Un año, en la festividad de Reyes, nos llevaron a ver una película de Blancanieves. Me impresionó bastante y de ahí partió mi afición a coleccionar los programas de cine. Conocía a todos los actores americanos, sólo por verlos tantas veces en aquellos programas de colores que siempre íbamos a pedir y nos daban amablemente. Después veíamos las carteleras, con verdadera afición, imaginándonos la película. Virginia Mayo era la que más me gustaba, por sus ojos azules y su pelo tan rubio.
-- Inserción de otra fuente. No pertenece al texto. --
(** * Procedural geometry generators: superquadrics, fractal terrain, neutron transport

    A shallow embedding of the C++ generators of the portfolio repository:

    - [SuperQuadrics]  rd_view/assign4/superQuadrics.cc
                       ([REDirect::rd_sqsphere], [REDirect::rd_sqtorus]);
    - [Terrain]        the fractal terrain program ([FractalTerrain]);
    - [Static]         rd_view/assign4/static_neutron_scene_generator.cc
                       ([NeutronTrack], [NeutronTracks]);
    - [Dynamic]        rd_view/assign4/dynamic_neutron_scene_generator.cc
                       ([RandomGenerator], [Neutron], [NeutronSimulation]).

    The C++ computes on [float] and [double].  Every model is written against
    the interface [Scalar], so that one definition can be read in IEEE 754
    arithmetic (module [IEEE], on the Standard Library's [spec_float]) and in
    exact real arithmetic (instance [exact_scalar]).  The functions of <cmath>
    that IEEE 754 does not fix (exp, log, cos, sin, asin, pow) and the engines of
    <random> are not code of the repository: they enter as the record
    [IEEE.Libm] and the classes [Uniform] and [Normal]; [IEEE.libm_ref] and
    [MT19937] give one executable choice of each.

    Mutable objects are explicit state: a method is a function from the object
    (and the process-wide state it touches) to the updated object; a reference
    into a vector is the index of the element. *)

From Stdlib Require Import ZArith List Bool Lia Reals Lra.
From Stdlib Require Import Floats.SpecFloat.
From Stdlib Require String.
From stdpp Require Import base list.
(** * Knowledge-organization core: relationship extraction, graph building
      and graph optimization

    A shallow embedding of
      app/models/relationship.py, app/models/graph.py, app/schemas/graph.py,
      app/core/relationship_extractor.py, app/core/graph_builder.py and
      app/core/graph_optimizer.py
    of the knowledge-organization service, with the properties its
    specification states about them.

    Conventions of the embedding:
    - Python floats are rationals ([Q]); float comparison is comparison of
      rationals and float equality is [Qeq].
    - a raised exception is the [Raise] case of [result].  Log records and
      Prometheus counters are not modelled, but the expressions evaluated to
      build a log record are: [logger] is a plain [logging.Logger], which
      has no method [get_correlation_id], so [logger.get_correlation_id()]
      raises [AttributeError] wherever it is evaluated;
    - a method called on an object whose class does not define it
      ([Graph.get_relationships], [Graph.analyze],
      [Neo4jConnection.begin_transaction], [Relationship.batch_save],
      [validate] and [id] on a [dict]) raises [AttributeError] as well;
    - [uuid.uuid4()] draws from a counter of fresh naturals, and
      [datetime.now()] is a clock reading passed to the operation;
    - the Neo4j connection injected into the optimizer is the list of
      persisted relationship rows, on which its Cypher statements act, and
      networkx is the library the optimizer and the builder compute with. *)

From Stdlib Require Import QArith ZArith List String Bool Lia.
From stdpp Require Import gmap strings list.

#[local] Open Scope string_scope.

(** ** Python preliminaries *)

Inductive exn :=
| RelationshipValidationError (msg : string)
| GraphValidationError (msg : string)
| GraphOperationError (msg : string)
| ValueError (msg : string)
| TypeError (msg : string)
| NameError (name : string)
| AttributeError (msg : string)
| KeyError (key : string)
| NetworkXError (msg : string)
| NetworkXPointlessConcept (msg : string)
| PowerIterationFailedConvergence
| ZeroDivisionError.

Inductive result (A : Type) :=
| Ok (a : A)
| Raise (e : exn).
Arguments Ok {A} a.
Arguments Raise {A} e.

Definition bind {A B : Type} (r : result A) (k : A -> result B) : result B :=
  match r with
  | Ok a => k a
  | Raise e => Raise e
  end.

Notation "'let*' x ':=' r 'in' k" := (bind r (fun x => k))
  (at level 10, x name, r at level 100, k at level 200).

(** Float comparisons [a <= b] and [a < b]. *)
Definition Qleb (a b : Q) : bool := Qle_bool a b.
Definition Qltb (a b : Q) : bool := negb (Qle_bool b a).

(** Python's [min(a, b)] and [max(a, b)] on floats: the first argument is
    kept unless the second is strictly smaller (resp. larger). *)
Definition py_min (a b : Q) : Q := if Qltb b a then b else a.
Definition py_max (a b : Q) : Q := if Qltb a b then b else a.

(** [needle in haystack] on [str]: substring test. *)
Fixpoint str_in (needle haystack : string) : bool :=
  String.prefix needle haystack ||
  match haystack with
  | EmptyString => false
  | String _ rest => str_in needle rest
  end.

(** [x in xs] on a list of strings. *)
Definition list_in (x : string) (xs : list string) : bool :=
  existsb (String.eqb x) xs.

(** Values stored in metadata dictionaries. *)
Inductive value :=
| VNone
| VNum (q : Q)
| VInt (z : Z)
| VStr (s : string).

(** The two library functions applied to strings: [bleach.clean(_, strip=True)]
    and [datetime.isoformat()]. *)
Class StringLib := {
  bleach_clean : string -> string;
  isoformat : Z -> string
}.

(** ** app/utils/logger.py *)

Module logger.

(** [logger = logging.getLogger('knowledge-organization')] (and
    [logging.getLogger(__name__)] in the core modules): the module-level
    function [get_correlation_id] is not a method of that object. *)
Definition get_correlation_id : result string :=
  Raise (AttributeError "'Logger' object has no attribute 'get_correlation_id'").

(** An [except Exception as e] handler that builds its log record with
    [logger.get_correlation_id()] before it re-raises: the exception that
    leaves it is the one raised while handling [e]. *)
Definition logged {A : Type} (e : exn) : result A :=
  let* _ := get_correlation_id in Raise e.

End logger.

(** ** app/models/relationship.py *)

Module Relationship.

Definition RELATIONSHIP_TYPES : list string :=
  ["IS_PREREQUISITE"; "IS_RELATED"; "CONTAINS"; "REFERENCES"; "EXTENDS"].

Record t := mk {
  type : string;
  source_id : string;
  target_id : string;
  weight : Q;
  metadata : gmap string value;
  id : nat;
  created_at : Z;
  updated_at : Z;
  version : Z
}.

Section Init.
Context `{StringLib}.

Definition sanitize_value (v : value) : value :=
  match v with
  | VStr s => VStr (bleach_clean s)
  | _ => v
  end.

Definition _sanitize_metadata (m : gmap string value) : gmap string value :=
  sanitize_value <$> m.
(** The body of the loop over the rules, on the result and the writes made
    so far. *)
Definition check_rule (st : RecurringTransactionCheck * list Write) (rule : StoredRule)
  : RecurringTransactionCheck * list Write :=
  let '(result, writes) := st in
  if expired rule then (result, writes ++ [Deactivate (stored_id rule)])
  else
    let nextDate := parse (next_occurrence (stored rule)) in
    let '(result, writes) :=
      if auto_create (stored rule) then
        if insert_error (created_for rule)
        then (mkCheck (rulesTriggered result) (transactionsCreated result)
                      (S (failedCreations result)), writes)
        else (mkCheck (rulesTriggered result) (S (transactionsCreated result))
                      (failedCreations result), writes ++ [Insert (created_for rule)])
      else (result, writes) in
    let nextOccurrence := getNextOccurrence tz nextDate (frequency (stored rule)) in
    (mkCheck (rulesTriggered result ++ [rule]) (transactionsCreated result)
             (failedCreations result),
     writes ++ [Advance (stored_id rule) (toISODateString nextOccurrence)]).

(** [query] is the result of the query for the active rules that are due:
    [None] for an error or a [null] result. *)
Definition checkAndCreateRecurringTransactions (query : option (list StoredRule))
  : RecurringTransactionCheck * list Write :=
  match query with
  | None => (mkCheck [] 0 0, [])
  | Some rules => fold_left check_rule rules (mkCheck [] 0 0, [])
  end.
End Scheduler.

(** The writes made for one rule. *)
Definition writes_for (tz now : Z) (insert_error : CreatedTransaction -> bool)
           (rule : StoredRule) : list Write :=
  if expired rule then [Deactivate (stored_id rule)]
  else
    (if auto_create (stored rule) && negb (insert_error (created_for now rule))
     then [Insert (created_for now rule)] else [])
    ++ [Advance (stored_id rule)
                (toISODateString
                   (getNextOccurrence tz (parse (next_occurrence (stored rule)))
                                      (frequency (stored rule))))].

(** The rules of a list for which a transaction is due: not expired, with
    automatic creation. *)
Definition to_create (rules : list StoredRule) : list StoredRule :=
  filter (fun r => negb (expired r) && auto_create (stored r)) rules.

Definition is_insert (w : Write) : bool :=
  match w with Insert _ => true | _ => false end.

(** A rule of the data store, due on the given date. *)
Definition stored_netflix (id : string) (due : ISODate) (f : Frequency)
           (auto : bool) (until : option ISODate) : StoredRule :=
  mkStored id (mkRule "Netflix" 499 f (mkDate 2024 1 1) due true auto "acc" None) until.

(** * Properties *)

(** ** Comparisons *)

Lemma Qlt_bool_iff (x y : Q) : Qlt_bool x y = true <-> x < y.
Proof.
  unfold Qlt_bool. rewrite negb_true_iff.
  split; intro H.
  - apply Qnot_le_lt. intro Hle. apply Qle_bool_iff in Hle. congruence.
  - destruct (Qle_bool y x) eqn:E; [|reflexivity].
    apply Qle_bool_iff in E. exfalso. exact (Qlt_not_le _ _ H E).
Qed.

Lemma Qlt_bool_false_iff (x y : Q) : Qlt_bool x y = false <-> y <= x.
Proof.
  unfold Qlt_bool. rewrite negb_false_iff. apply Qle_bool_iff.
Qed.

Lemma Qle_bool_false_iff (x y : Q) : Qle_bool x y = false <-> y < x.
Proof.
  rewrite <- Qlt_bool_iff. unfold Qlt_bool.
  destruct (Qle_bool x y); simpl; split; congruence.
Qed.

(** ** The order of the doubles *)

Section DoubleOrder.
Import Double.




Lemma leb_trans (x y z : double) : leb x y = true -> leb y z = true -> leb x z = true.
Proof.
  unfold leb, SFleb.
  destruct x as [[]|[]| |[] m1 e1], y as [[]|[]| |[] m2 e2], z as [[]|[]| |[] m3 e3];
    simpl; try congruence;
    change (PosDef.Pos.compare_cont Eq m1 m2) with (Pos.compare m1 m2);
    change (PosDef.Pos.compare_cont Eq m2 m3) with (Pos.compare m2 m3);
    change (PosDef.Pos.compare_cont Eq m1 m3) with (Pos.compare m1 m3);
    destruct (Z.compare_spec e1 e2), (Z.compare_spec e2 e3), (Z.compare_spec e1 e3);
    try congruence; try lia; subst;
    destruct (Pos.compare_spec m1 m2), (Pos.compare_spec m2 m3), (Pos.compare_spec m1 m3);
    simpl; try congruence; try lia.
Qed.



End DoubleOrder.

(** ** The health score *)


Lemma health_score_of_ladder (t : Transaction) (ts : list Transaction) :
  (total income (t :: ts) =? Double.of_Z 0)%double = false ->
  let r := getSpendingHealthScore (Some (t :: ts)) in
  (score r, category r) = ladder (savingsRate_of (t :: ts)).
Proof.
  intros Hne. unfold getSpendingHealthScore, savingsRate_of.
  rewrite Hne. destruct (ladder _) as [s c]. reflexivity.
Qed.



(** Income 50000 and expense 49000: savings rate 2, score 30. *)
Example health_score_needs_improvement :
  let r := getSpendingHealthScore (Some [salary 50000; spending 49000]) in
  score r = 30%Z /\ category r = "Needs Improvement"%string.
Proof. vm_compute. split; reflexivity. Qed.

Example health_score_no_income :
  let r := getSpendingHealthScore (Some [spending 49000]) in
  score r = 0%Z /\ category r = "No Income"%string.
Proof. vm_compute. split; reflexivity. Qed.

(** The band is decided by the computed rate.  Income 20002 and expense
    17001.70 save 15 percent of the income exactly; the computed rate is
    below 15, and the score is 50, Fair. *)
Example health_score_below_threshold :
  let r := getSpendingHealthScore (Some [salary 20002; spending 17001.70]) in
  (20002 - 17001.70) / 20002 * 100 == 15
  /\ (savingsRate_of [salary 20002; spending 17001.70] <? Double.of_Z 15)%double = true
  /\ score r = 50%Z /\ category r = "Fair"%string.
Proof. vm_compute. repeat split. Qed.

(** Income 22 and expense 14.3 save 35 percent of the income; the computed
    rate is 35, and the score is 95, Excellent. *)
Example health_score_on_threshold :
  let r := getSpendingHealthScore (Some [salary 22; spending 14.3]) in
  savingsRate_of [salary 22; spending 14.3] = Double.of_Z 35
  /\ score r = 95%Z /\ category r = "Excellent"%string.
Proof. vm_compute. repeat split. Qed.

(** ** Empty input *)

(** C8.  On an empty result of the query, and on a null one, the anomaly
    detector, the pattern analyzer and the cash-flow forecaster return the
    empty sequence, whatever the clock and the horizon; the health scorer
    returns score 0 and the recurring detector no suggestion.  The functions
    are total, so no input makes them fail. *)
Theorem empty_input_empty_output (tz now monthsAhead : Z) :
  detectAnomalies (Some []) = [] /\ detectAnomalies None = []
  /\ analyzeCategoryPatterns tz now (Some []) = []
  /\ analyzeCategoryPatterns tz now None = []
  /\ forecastCashFlow tz now (Some []) monthsAhead = []
  /\ forecastCashFlow tz now None monthsAhead = []
  /\ score (getSpendingHealthScore (Some [])) = 0%Z
  /\ detectRecurringTransactions tz (Some []) = [].
Proof. repeat split. Qed.
(** * Voice search agent: the search route and the page component

    A shallow embedding of [src/app/api/search/route.ts] (the query gateway)
    and of the page component (the agent client), with the properties of
    the query-to-summary cycle proved over it. *)

From Stdlib Require Import List NArith ZArith String Ascii Bool Lia DecimalString.
Import ListNotations.

Set Implicit Arguments.
Set Warnings "-register-all".

(** ** JavaScript values the two files handle *)

Module Js.

(** A JavaScript string is a sequence of UTF-16 code units. *)
Definition jsstring := list N.

(** A string literal of the source (ASCII only). *)
Definition lit (s : string) : jsstring :=
  map N_of_ascii (list_ascii_of_string s).
Arguments lit s%_string.

(** [a === b] on strings. *)
Fixpoint str_eqb (a b : jsstring) : bool :=
  match a, b with
  | [], [] => true
  | c :: a', d :: b' => (c =? d)%N && str_eqb a' b'
  | _, _ => false
  end.

(** [!s] on a string: only the empty string is falsy. *)
Definition str_falsy (s : jsstring) : bool :=
  match s with [] => true | _ :: _ => false end.

(** WhiteSpace and LineTerminator code points of ECMAScript, the ones
    [String.prototype.trim] strips. *)
Definition is_white_space (c : N) : bool :=
  ((c =? 0x9) || (c =? 0xA) || (c =? 0xB) || (c =? 0xC) || (c =? 0xD)
   || (c =? 0x20) || (c =? 0xA0) || (c =? 0x1680)
   || ((0x2000 <=? c) && (c <=? 0x200A))
   || (c =? 0x2028) || (c =? 0x2029) || (c =? 0x202F) || (c =? 0x205F)
   || (c =? 0x3000) || (c =? 0xFEFF))%N.

Fixpoint trimStart (s : jsstring) : jsstring :=
  match s with
  | [] => []
  | c :: rest => if is_white_space c then trimStart rest else s
  end.

Definition trimEnd (s : jsstring) : jsstring := rev (trimStart (rev s)).

Definition trim (s : jsstring) : jsstring := trimEnd (trimStart s).

(** [Array.prototype.join] on an array of strings. *)
Fixpoint join (sep : jsstring) (parts : list jsstring) : jsstring :=
  match parts with
  | [] => []
  | [p] => p
  | p :: rest => p ++ sep ++ join sep rest
  end.

(** [Array.prototype.slice(start, end)]: a negative index counts from the
    end, both indices are clamped to the array. *)
Definition clamp_index (len i : Z) : Z :=
  if (i <? 0)%Z then Z.max (len + i) 0 else Z.min i len.

Definition slice (A : Type) (start stop : Z) (l : list A) : list A :=
  let len := Z.of_nat (List.length l) in
  let k := clamp_index len start in
  let final := clamp_index len stop in
  firstn (Z.to_nat (Z.max (final - k) 0)) (skipn (Z.to_nat k) l).

(** What a [throw] carries, as far as a [catch] of these files looks at
    it: an [Error] with its message, or some other value. *)
Inductive thrown : Type :=
| ErrorObject (message : jsstring)
| NotAnError.
(** template<typename Function> int reduce_list(node* head, Function f) *)
Definition reduce_list (head : option (node Z)) (f : Z → Z → Z)
  : stdout → outcome stdout Z :=
  match head with
  | None => λ _, Undefined
  | Some h =>
      let sum := 0 in
      if acquire h then reduce_loop f h sum else λ _, Undefined
  end.

(** for (auto i = a.begin(); i != a.end(); ++i) std::cout << *i << ' '; *)
Fixpoint print_values (a : list Z) : stdout → outcome stdout unit :=
  match a with
  | [] => ret tt
  | i :: rest => cout (pretty i) >>> cout " " >>> print_values rest
  end.

(** int main() *)
Definition main : stdout → outcome stdout Z :=
  let a := [] in
  let a := a ++ [7] in
  let a := a ++ [9] in
  let a := a ++ [10] in
  let! head := getHead a in
  (match head with
   | Some _ => cout "HEAD IS AVAILABLE" >>> cout endl
   | None => ret tt
   end) >>>
  let! sum := reduce_list head reducer in
  print_values a >>>
  cout "SUM: " >>> cout (pretty sum) >>> cout endl >>>
  ret 0.

(** The lines of a text: the pieces between line feeds. *)
Fixpoint lines_from (cur : string) (text : string) : list string :=
  match text with
  | EmptyString => match cur with EmptyString => [] | _ => [cur] end
  | String c rest =>
      if Ascii.eqb c "010"%char
      then cur :: lines_from EmptyString rest
      else lines_from (cur +:+ String c EmptyString) rest
  end.
Definition lines (text : string) : list string := lines_from EmptyString text.

End Demo.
Una costumbre que teníamos los niños era pedir el aguinaldo por las casas del barrio y las de los familiares. Lo juntábamos todo y reunidos, comíamos las nueces y los dulces que nos habían dado.
A la edad de nueve a doce años éramos algo gamberretes, pues nos divertía mucho ir al alto de la Dehesa- el parque principal de la ciudad-para hacer bolas de nieve y tirarlas a las parejas de novios. Les tirábamos una bola y salíamos corriendo y riendo de nuestra travesura. Cuando ya no reíamos era cuando algún chico nos tiraba alguna bola con mala idea, o una pandilla de chicos a la salida del colegio nos bombardeaba con más nieve.
Con el frío, la nieve helada de los tejados colgaba hacia abajo, en forma de chupiteles, con una forma alargada que nos hacía recordar los “pirulís” que a veinticinco céntimos, comprábamos en “la Bollera”, pastelería muy frecuentada por la chiquillería, por sus precios populares. Nos hipnotizaban las diversas golosinas que había en el pequeño escaparate y los muy golosos hacíamos la visita a diario, aunque no compráramos nada.
Las manos, al romper el hielo, se nos quedaban muy frías y la mayor del grupo, nos decía: “Metedlas debajo de los sobacos, para que entren en calor, pues si se os mete el frío entre las uñas, es muy doloroso”.
Nosotros obedecíamos, por aquello de que “meterse el frío en las uñas” debía de ser algo terrible, por la gravedad del tono con que lo decía.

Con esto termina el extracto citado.